Material for this exercise
##########

(** The failure notice of a critique call validates exactly when the text
    of the exception would validate on its own: the marker in front of it
    holds no section label and no beginning of one. *)
Lemma review_failed_valid env e :
  valid env (review_failed e) = valid env (exn_str e).
Proof.
  assert (∀ text, valid env text = true
                  ↔ has_all_sections text ∧ has_score (unicode env) text) as Hvalid.
  { intros text. unfold valid. rewrite validate_verdict. apply validate_valid_iff. }
  assert (valid env (review_failed e) = true ↔ valid env (exn_str e) = true) as Hiff.
  { rewrite !Hvalid. unfold review_failed. split.
    - intros [Hall Hscore]. split.
      + intros section Hin. specialize (Hall section Hin).
        rewrite <- (app_nil_r section) in Hall |- *.
        revert Hall. apply occurs_past.
        revert Hin. unfold required_sections.
        rewrite !elem_of_cons, elem_of_nil.
        intros [-> | [-> | [-> | [-> | [-> | []]]]]]; by vm_compute.
      + destruct Hscore as (pre & m & suf & Heq & Hm).
        assert (occurs m (exn_str e)) as (pre' & suf' & Heq').
        { destruct Hm as (colon & ws1 & digits & ws2 & ws3 & -> & _).
          apply (occurs_past (lit "❌ 審核失敗：")); [by vm_compute |].
          by exists pre, suf. }
        by exists pre', m, suf'.
    - intros [Hall Hscore]. split.
      + intros section Hin. by apply occurs_after, Hall.
      + destruct Hscore as (pre & m & suf & -> & Hm).
        exists (lit "❌ 審核失敗：" ++ pre), m, suf.
        split; [by rewrite <- app_assoc | done]. }
  destruct (valid env (review_failed e)), (valid env (exn_str e)); try done.
  - symmetry. by apply Hiff.
  - by apply Hiff.
Qed.

End notice_facts.

Section pipeline_claims.
Import re gemini_client.

(** C4: with a collaborator that always returns an invalid critique, a ready
    client and no status callback, [criticize_plan_with_validation(document,
    max_retry=2)] makes exactly two generation calls with one fixed
    one-second wait between them, returns the text of the second call as it
    is, and does not raise. *)
Theorem criticize_plan_with_validation_two_calls env document w :
  ready env w → always_invalid env →
  ∃ second w',
    env.(service) (S w.(calls)) (critic_request env document) = Responds second
    ∧ criticize_plan_with_validation env document 2 None w
      = (Ok (text_or second.(text) []), w')
    ∧ valid env (text_or second.(text) []) = false
    ∧ w'.(trace)
      = w.(trace) ++ [ Generate (the_client env w) (critic_request env document);
                       Sleep 1;
                       Generate (the_client env w) (critic_request env document) ]
    ∧ w'.(calls) = (w.(calls) + 2)%nat.
Proof.
  intros Hr Hinv.
  destruct (Hinv (S (calls w)) (critic_request env document)) as (second & Hs & Hbad).
  assert (Hall : ∀ k, valid env (critique_at env document k) = false).
  { intros k. unfold critique_at.
    destruct (Hinv k (critic_request env document)) as (resp & -> & Hb). exact Hb. }
  pose proof (attempts_all_invalid env document 1 w Hr Hall) as Hrun.
  change (Z.of_nat 2) with 2 in Hrun.
  eexists second, _. split; [exact Hs |].
  split.
  { rewrite Hrun. f_equal. f_equal. unfold critique_at.
    replace (calls w + 1)%nat with (S (calls w)) by lia. by rewrite Hs. }
  split; [exact Hbad |]. simpl. split; [done | lia].
Qed.
(** * cznicb: the in-memory KVStore adapter of bleve (index/store/cznicb/cznicb.go)

    A shallow embedding of the Store, Iterator and Batch types of package
    [cznicb] and proofs of the properties stated for them.  The program is
    sequentialised: the two mutexes only delimit critical sections, so every
    operation is a function on the state it locks. *)

From Stdlib Require Import ZArith NArith List Lia.
From Stdlib Require Import Strings.Byte Strings.String.
From stdpp Require Import base option list gmap strings.

Local Open Scope Z_scope.

(** ** Go values *)

(** [[]byte]: the nil slice ([None]) or a slice with a content ([Some l]);
    [[]byte{}] is [Some []], which Go tells apart from nil. *)
Definition bytes : Type := option (list byte).

Definition content (x : bytes) : list byte :=
  match x with Some l => l | None => [] end.

(** [string(k)] and [[]byte(key)]. *)
Definition string_of_bytes (k : bytes) : string := string_of_list_byte (content k).
Definition bytes_of_string (key : string) : bytes := Some (list_byte_of_string key).

(** [interface{}] as this package uses it: the nil interface, or an interface
    whose dynamic type is [[]byte].  An interface holding the nil slice is
    [IBytes None]; it is not the nil interface. *)
Inductive iface : Type :=
| INil
| IBytes (x : bytes).

(** [v == nil] on an interface. *)
Definition iface_is_nil (v : iface) : bool :=
  match v with INil => true | IBytes _ => false end.

(** [v.([]byte)]; the assertion panics on the nil interface ([None]). *)
Definition assert_bytes (v : iface) : option bytes :=
  match v with INil => None | IBytes x => Some x end.

(** Error values: the package's sentinel, [io.EOF] of the enumerator, and
    the errors merge operators report. *)
Inductive err : Type :=
| iteratorDoneErr
| EOF
| OperErr (msg : string).

(** [error]: nil or an error value. *)
Definition error : Type := option err.

Definition err_eqb (a b : err) : bool :=
  match a, b with
  | iteratorDoneErr, iteratorDoneErr => true
  | EOF, EOF => true
  | OperErr x, OperErr y => String.eqb x y
  | _, _ => false
  end.

(** [e == iteratorDoneErr]. *)
Definition is_iteratorDoneErr (e : error) : bool :=
  match e with Some x => err_eqb x iteratorDoneErr | None => false end.

(** A call either returns or panics. *)
Inductive outcome (A : Type) : Type :=
| Ok (a : A)
| Panic.
Arguments Ok {A} a.
Arguments Panic {A}.

(** ** [bytes.Compare] and [itemCompare] *)

Fixpoint lex_compare (a c : list byte) : comparison :=
  match a, c with
  | [], [] => Eq
  | [], _ :: _ => Lt
  | _ :: _, [] => Gt
  | x :: a', y :: c' =>
      match N.compare (Byte.to_N x) (Byte.to_N y) with
      | Eq => lex_compare a' c'
      | o => o
      end
  end.

(** [bytes.Compare]: 0, -1 or +1; a nil argument is an empty slice. *)
Definition bytes_Compare (a c : bytes) : Z :=
  match lex_compare (content a) (content c) with
  | Eq => 0
  | Lt => -1
  | Gt => 1
  end.

(** [itemCompare]; the keys of the tree all have dynamic type [[]byte]. *)
Definition itemCompare (a c : bytes) : Z := bytes_Compare a c.

(** The sign of [itemCompare], which is all the tree looks at. *)
Definition cmp (a c : bytes) : comparison := Z.compare (itemCompare a c) 0.

(** ** The ordered map *)

(** Modelled from the spec: the ordered map [b.Tree] of github.com/cznic/b
    and its [b.Enumerator], an external collaborator whose source is not part
    of this package.  The spec gives its contract: keys kept unique and in
    the order of the injected comparison, [insertOrReplace(key,value)],
    [delete(key)], [get(key) -> value,present], [seek(key) -> cursor]
    positioned at the first key greater than or equal to [key],
    [seekFirst() -> cursor] (failing on an empty map) and a cursor whose
    [next() -> key,value,done].  The tree is the list of its entries in key
    order; a cursor is an index into that list. *)
Definition Tree : Type := list (bytes * iface).

Definition TreeNew : Tree := [].

Fixpoint Tree_Get (t : Tree) (k : bytes) : iface * bool :=
  match t with
  | [] => (INil, false)
  | (k', v') :: t' =>
      match cmp k k' with
      | Eq => (v', true)
      | Lt => (INil, false)
      | Gt => Tree_Get t' k
      end
  end.

Fixpoint Tree_Set (t : Tree) (k : bytes) (v : iface) : Tree :=
  match t with
  | [] => [(k, v)]
  | (k', v') :: t' =>
      match cmp k k' with
      | Eq => (k', v) :: t'
      | Lt => (k, v) :: (k', v') :: t'
      | Gt => (k', v') :: Tree_Set t' k v
      end
  end.

Fixpoint Tree_Delete (t : Tree) (k : bytes) : Tree :=
  match t with
  | [] => []
  | (k', v') :: t' =>
      match cmp k k' with
      | Eq => t'
      | Lt => t
      | Gt => (k', v') :: Tree_Delete t' k
      end
  end.

(** The cursor: the index of the entry [Next] returns, and the sticky error
    it has reported. *)
Record Enumerator : Type := mkEnumerator {
  e_i : nat;
  e_err : error
}.

(** Number of entries whose key is below [k]: the index of the first key
    greater than or equal to [k]. *)
Fixpoint Tree_rank (t : Tree) (k : bytes) : nat :=
  match t with
  | [] => 0%nat
  | (k', _) :: t' =>
      match cmp k k' with
      | Gt => S (Tree_rank t' k)
      | _ => 0%nat
      end
  end.
(** The store at that panic, the first lookup being request number [n]:
    the buckets without survivors are emptied, the first bucket with
    survivors holds them with their locations, the rest is untouched. *)
Fixpoint panicStore {E : Env} (fl : flags) (n : nat) (store : allEntries) : allEntries :=
  match store with
  | [] => []
  | d :: rest =>
      match survivors fl (Entries d) with
      | [] => withEntries d [] :: panicStore fl n rest
      | ae :: sv => withEntries d (locatedFrom n (ae :: sv)) :: rest
      end
  end.

(** The store [main] passes to the entry filters: the parsed store, or
    what the date step made of it ([None] when it found nothing). *)
Definition selectedStore (fl : flags) (attempts : allEntries) : option allEntries :=
  if nonEmpty (date fl) then applyDateFilter fl attempts else Some attempts.

(** The events of [main] after the entry filters, for the final store. *)
Definition outputTrace {E : Env} (fl : flags) (final : allEntries) : list event :=
  (if debugOn fl then [LogPrintf "filtered data: %+v" [VEntries final]] else [])
  ++ [SpinnerStop]
  ++ (if jsonOut fl
      then (if debugOn fl then [LogPrintf "outputting JSON" []] else [])
           ++ [Stdout (String.append (marshalIndent final) nl)]
      else (if debugOn fl then [LogPrintf "outputting plaintext" []] else [])
           ++ printOutput fl final)
  ++ (if debugOn fl then [LogPrintf "operation complete" []] else []).

(** An entry meets every criterion that is switched on. *)
Definition meetsCriteria {E : Env} (fl : flags) (ae : authEntry) : Prop :=
  (threshold fl > 0 -> Count ae >= threshold fl) /\
  (address fl <> "" -> IP ae = address fl) /\
  (user fl <> "" -> user fl ∈ Users ae) /\
  (locale fl <> "" ->
   forall rx, regexpCompile (locale fl) = inl rx ->
     MatchString rx (composeLocationString (Location ae)) = true).

(** What a user sees of a run: how it ended, the final store, the
    numbers of lookups and pattern compilations, the text on standard
    output and the IPs that were looked up. *)
Definition observe (r : result unit * state)
  : result unit * allEntries * nat * nat * list string * list string :=
  (fst r, heap (snd r), requests (snd r), compiles (snd r),
   stdoutOf (trace (snd r)), requestedIPs (trace (snd r))).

##########

Task description
Lines with "panicStore" in them are what the answer must contain; copy each from the records above.

Exercise answer
Fixpoint panicStore {E : Env} (fl : flags) (n : nat) (store : allEntries) : allEntries :=
      | [] => withEntries d [] :: panicStore fl n rest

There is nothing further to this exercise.